グリムが後ろの方で、孫の着物姿を見る事が出来たので感激のあまり涙を流していた。
「ちょっと待てーー!最後に私が居る事忘れてないよね。寝てる間に楽しい事して」
(((ナイスだ!良くやった。夏希)))
ワタルとセツナの邪魔をした夏希に対してセツナ以外の三人は喜びグッジョブと親指を立て、セツナはムスーと不機嫌になったのである。
「夏希、邪魔しないでよ」「「「良くやった。夏希」」」
見事に声が重なり、セツナが声の主の三人の方へ振り向くが口笛を吹いて誤魔化している。
「まぁまぁ、もう少しでおせちが出来るから」
「マスター、おせちが出来上がりました」
ちょうど、おせちを持って着物を着た桜花が部屋に入って来た。
「お、これが"おせち"とやらか。たくさん入ってるな」
おせちの中身は次の通りである。
一の重:祝い肴
・数の子:子孫繁栄
・田作り(片口鰯の稚魚):五穀豊穣
・黒豆:邪気払いと勤勉に働けるように
・たたきごぼう:家の基礎が堅牢であるように
・紅白かまぼこ:赤は魔除け、白は清浄
・伊達巻:知識が増えるように
・栗きんとん:豊かさと勝負運を願う
ニの重:焼き物
・ぶり:出世を願う
・鯛:めでたい
・海老:長生きの象徴
三の重:煮物
・蓮根:将来の見通しかきくように
・里芋:子孫繁栄
・八つ頭:子孫繁栄
・くわい:子孫繁栄
・ごぼう:根を深く張り、代々続くように
与の重:酢の物・和え物
・紅白なます:平安や平和
・菊花かぶ:かぶを縁起物である菊に象ったもの
・小肌栗漬け:将来の出世、五穀豊穣
五の重:空又は好きなもの
今回は肉料理を中心にまとめてみた。
「わははははっ、遊びに来たぞ。お、豪勢で美味しそうな物があるな。それに皆揃って綺麗な服を着てるな。一瞬、場所を間違えたと思ったぞ」
今から食べようかというタイミングで獣王テンガが豪快に入って来た。
「テン坊、何の用じゃ?」
「ん、今日は正月とやらとワタル殿に聞いてな。めでたい日みたいではないか」
伝えたのがワタルと聞いて「どういう事じゃ」と念話でフランが訴えて来た。ワタルも念話で「つい、ごめん」と謝った。

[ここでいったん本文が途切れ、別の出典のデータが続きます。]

(** * Habit tracker: a shallow embedding of [HabitTrackerApp.py]

    The development follows the two classes of the program, [Habit] and
    [HabitTracker].  Python's [datetime.date] and [datetime.datetime] values
    are records of their calendar fields; the clock ([date.today()],
    [datetime.now()]) is an input of every operation that reads it, one
    argument per read.  Habit objects live in an object store and are
    referred to by their address, so that the name map and the periodicity
    buckets of a tracker share them the way the Python containers do. *)

From Stdlib Require Import ZArith Lia Bool List Ascii String.
From stdpp Require Import base option list gmap strings pretty.

Local Open Scope Z_scope.

(** ** Calendar: [datetime.date] and [datetime.datetime] *)

(** A [datetime.date]: proleptic Gregorian year, month, day. *)
Record date := mkdate { year : Z; month : Z; day : Z }.

(** A naive [datetime.datetime]. *)
Record datetime := mkdatetime {
  dt_year : Z; dt_month : Z; dt_day : Z;
  dt_hour : Z; dt_minute : Z; dt_second : Z; dt_microsecond : Z
}.

(** [datetime.date()] *)
Definition date_of (t : datetime) : date :=
  mkdate (dt_year t) (dt_month t) (dt_day t).

Definition is_leap (y : Z) : bool :=
  (y mod 4 =? 0) && (negb (y mod 100 =? 0) || (y mod 400 =? 0)).

Definition days_in_month (y m : Z) : Z :=
  match m with
  | 1 => 31 | 2 => if is_leap y then 29 else 28 | 3 => 31 | 4 => 30
  | 5 => 31 | 6 => 30 | 7 => 31 | 8 => 31 | 9 => 30 | 10 => 31
  | 11 => 30 | 12 => 31
  | _ => 0
  end.

(** Days of year [y] before the first day of month [m]. *)
Definition days_before_month (y m : Z) : Z :=
  (match m with
   | 1 => 0 | 2 => 31 | 3 => 59 | 4 => 90 | 5 => 120 | 6 => 151
   | 7 => 181 | 8 => 212 | 9 => 243 | 10 => 273 | 11 => 304 | 12 => 334
   | _ => 0
   end) + (if (2 <? m) && is_leap y then 1 else 0).

(** Days before January 1st of year [y]. *)
Definition days_before_year (y : Z) : Z :=
  let y1 := y - 1 in y1 * 365 + y1 / 4 - y1 / 100 + y1 / 400.

(** [date.toordinal()]: 0001-01-01 is day 1. *)
Definition toordinal (d : date) : Z :=
  days_before_year (year d) + days_before_month (year d) (month d) + day d.

(** The constructor checks of [datetime.date]. *)
Definition valid_date (d : date) : Prop :=
  1 <= year d <= 9999 /\ 1 <= month d <= 12 /\
  1 <= day d <= days_in_month (year d) (month d).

獣王テンガが加わった事により、さらに賑やかになり"おせち"のそれぞれの料理の意味や着物の説明をしたり、正月にやる遊びをやったりと色々楽しんだのである。
後日になるのだが、Sランク商人商会キャッツテール会長キャロに独楽、凧にカルタ等正月玩具のアイディアを売り、ワタルの懐はウハウハになるのであった。